We know from this longitudinal study [13] that back pain is not correlated with posture, spinal mobility, or physical activity. One would think this would stop the OAs from worrying about posture, but these spirited folks still put clients through postural rigmarole with labels like Upper-Crossed Syndrome (and Lower-Crossed Syndrome).
UCS is an absurdly complicated phenomenon that essentially means the subject’s head and shoulders are forward. Yet, when Lab Coats attempt to define normal positions v. abnormal positions, they cannot agree because of the natural variation humans display. If we cannot definitively state where one’s shoulders should be, how do we know they are forward, and to what degree? Furthermore, what is the root cause of this non-existent problem?
Why, it’s muscular imbalance, of course. However, all the data shrugs its terribly rounded shoulders when it is asked what exactly is imbalanced and by how much. The Lab Coats have tried to define muscular balance for decades, but they cannot agree on strength standards or ratios, what constitutes a “tight” or “loose” muscle, or possible correlations between muscular strength and weakness and pain or injury.

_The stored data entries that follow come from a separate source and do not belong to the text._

(** The optional prefix of a hex literal. *)
Definition hex_prefix (p : string) : Prop := p = "" \/ p = "0x" \/ p = "0X".

(** [literal s v]: [s] is a hex literal, with or without prefix, of value [v]. *)
Inductive literal : string -> Z -> Prop :=
  | literal_intro p ds :
      hex_prefix p -> hex_digits ds -> literal (p +:+ ds) (hex_value ds).

(** [denotes s t]: the text [s] is the token [t]. *)
Inductive denotes : string -> Token -> Prop :=
  | denotes_single s v :
      literal s v -> denotes s (Single v)
  | denotes_interval a b lo hi :
      literal a lo -> literal b hi -> denotes (a +:+ "-" +:+ b) (Interval lo hi).

(** Two hex literals that differ at most in their prefix and in the case of
    their digits. *)
Inductive same_literal : string -> string -> Prop :=
  | same_literal_intro p q ds ds' :
      hex_prefix p -> hex_prefix q ->
      hex_digits ds -> hex_digits ds' ->
      lowercase ds = lowercase ds' ->
      same_literal (p +:+ ds) (q +:+ ds').

Inductive same_token : string -> string -> Prop :=
  | same_single a b :
      same_literal a b -> same_token a b
  | same_interval a1 a2 b1 b2 :
      same_literal a1 b1 -> same_literal a2 b2 ->
      same_token (a1 +:+ "-" +:+ a2) (b1 +:+ "-" +:+ b2).

(** What Python reads as a base-16 integer. *)
Definition valid_literal (s : string) : Prop := exists v, int16 s = Return v.




(** The characters a base-16 integer text may contain. *)
Definition literal_char (c : ascii) : bool :=
  is_space c || is_hex c ||
  Ascii.eqb c "x" || Ascii.eqb c "X" || Ascii.eqb c "_" ||
  Ascii.eqb c "+" || Ascii.eqb c "-".

(** The lines an inspection prints for one path. *)
Definition report_of (fs : gmap string N) (file : string) : list Line :=
  match fs !! file with
  | Some n => [FileExists file; FileSize (Z.of_N n)]
  | None => [FileMissing file]
  end.

(** The sum of the sizes when both artifacts are present, else zero. *)
Definition total_of (size_20 size_60 : option N) : Z :=
  match size_20, size_60 with
  | Some a, Some b => Z.of_N a + Z.of_N b
  | _, _ => 0
  end.

End Spec.

Import Spec.

(** ** Vocabulary of the statements about [regenerate_zpix_fonts.py] *)

(** What [generate_font] returns and prints after the command line, given
    how the run of the tool ended and the file system it left. *)
Definition classify (size : Z) (output_file : string)
    (r : Regenerate.RunResult) (fs' : gmap string N) : bool * list Line :=
  match r with
  | Regenerate.Completed p =>
      if Regenerate.returncode p =? 0 then
        (true,
         Generated size output_file ::
         match fs' !! output_file with
         | Some n => [FileSizeKB (inject_Z (Z.of_N n) / inject_Z 1024)%Q]
         | None => []
         end)
      else (false, [GenerationFailed (Regenerate.stderr p)])
  | Regenerate.Failed TimeoutExpired => (false, [GenerationTimeout])
  | Regenerate.Failed e => (false, [GenerationError e])
  end.

(** [attempts process sizes w oks w']: starting in [w], [generate_font] is
    called once for each request of [sizes], in order, each call returning
    (never raising); [oks] lists what the calls returned and [w'] is the
    world after the last one. *)
Inductive attempts
    (process : list (list string) -> gmap string N -> list string -> Z ->
               Regenerate.RunResult * gmap string N) :
    list (Z * string) -> World -> list bool -> World -> Prop :=
  | attempts_nil w :
      attempts process [] w [] w
  | attempts_cons size output rest w ok w1 oks w2 :
      Regenerate.generate_font process size output w = (Return ok, w1) ->
      attempts process rest w1 oks w2 ->
      attempts process ((size, output) :: rest) w (ok :: oks) w2.

(** The number of [True] results. *)
Fixpoint successes (oks : list bool) : Z :=
  match oks with
  | [] => 0
  | ok :: rest => (if ok then 1 else 0) + successes rest
  end.

(** The number of printed lines that open a call of [generate_font]: each
    call prints exactly one of [SourceMissing] and [Generating]. *)
Fixpoint attempt_marks (lines : list Line) : nat :=
  match lines with
  | [] => 0
  | SourceMissing :: rest => S (attempt_marks rest)
  | Generating _ :: rest => S (attempt_marks rest)
  | _ :: rest => attempt_marks rest
  end.

(** The lines that close a batch with [n] successes out of [m] requests. *)
Definition batch_footer (n m : Z) : list Line :=
  BatchSummary n m ::
  (if 0 <? n then [Advice 0; Advice 1; Advice 2; Advice 3] else []).


(** The line that reports a size, when there is one. *)
Definition size_line (report : Z -> Line) (size : option N) : list Line :=
  match size with
  | Some n => [report (Z.of_N n)]
  | None => []
  end.

(** ** Concrete worlds and tools, for the examples *)

Module Examples.

Definition p20 : string := "src/fonts/lv_font_zpix_20.c".
Definition p60 : string := "src/fonts/lv_font_zpix_60.c".
Definition out30 : string := "src/fonts/lv_font_zpix_30.c".

(** Nothing on disk. *)
Definition bare : World := mkWorld ∅ [] [].

(** Only the font source is on disk. *)
Definition with_source : World := mkWorld {[ "zpix.ttf" := 1000%N ]} [] [].

(** Only the 20px artifact is on disk, 1024 bytes long. *)
Definition only_20 : World := mkWorld {[ p20 := 1024%N ]} [] [].

(** The 20px artifact is 1024 bytes long and the 60px one is empty. *)
Definition both_sizes : World :=
  mkWorld (<[ p60 := 0%N ]> {[ p20 := 1024%N ]}) [] [].

(** A tool that exits with code 0 and writes nothing. *)
Definition silent_tool (history : list (list string)) (fs : gmap string N)
    (cmd : list string) (timeout : Z) : Regenerate.RunResult * gmap string N :=
  (Regenerate.Completed (Regenerate.mkCompleted 0 "" ""), fs).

The gist of Paul Ingraham’s great article [14] on postural science: we cannot define poor posture because of the innate variability of human anthropometry and kinetics. Therefore, diagnoses that address specific symptoms are spurious, and various “treatments” of the symptoms we perceive as poor posture are not effective. It’s quite difficult to fix something if we can’t determine how it should and should not be operating. The good news: posture doesn’t really matter.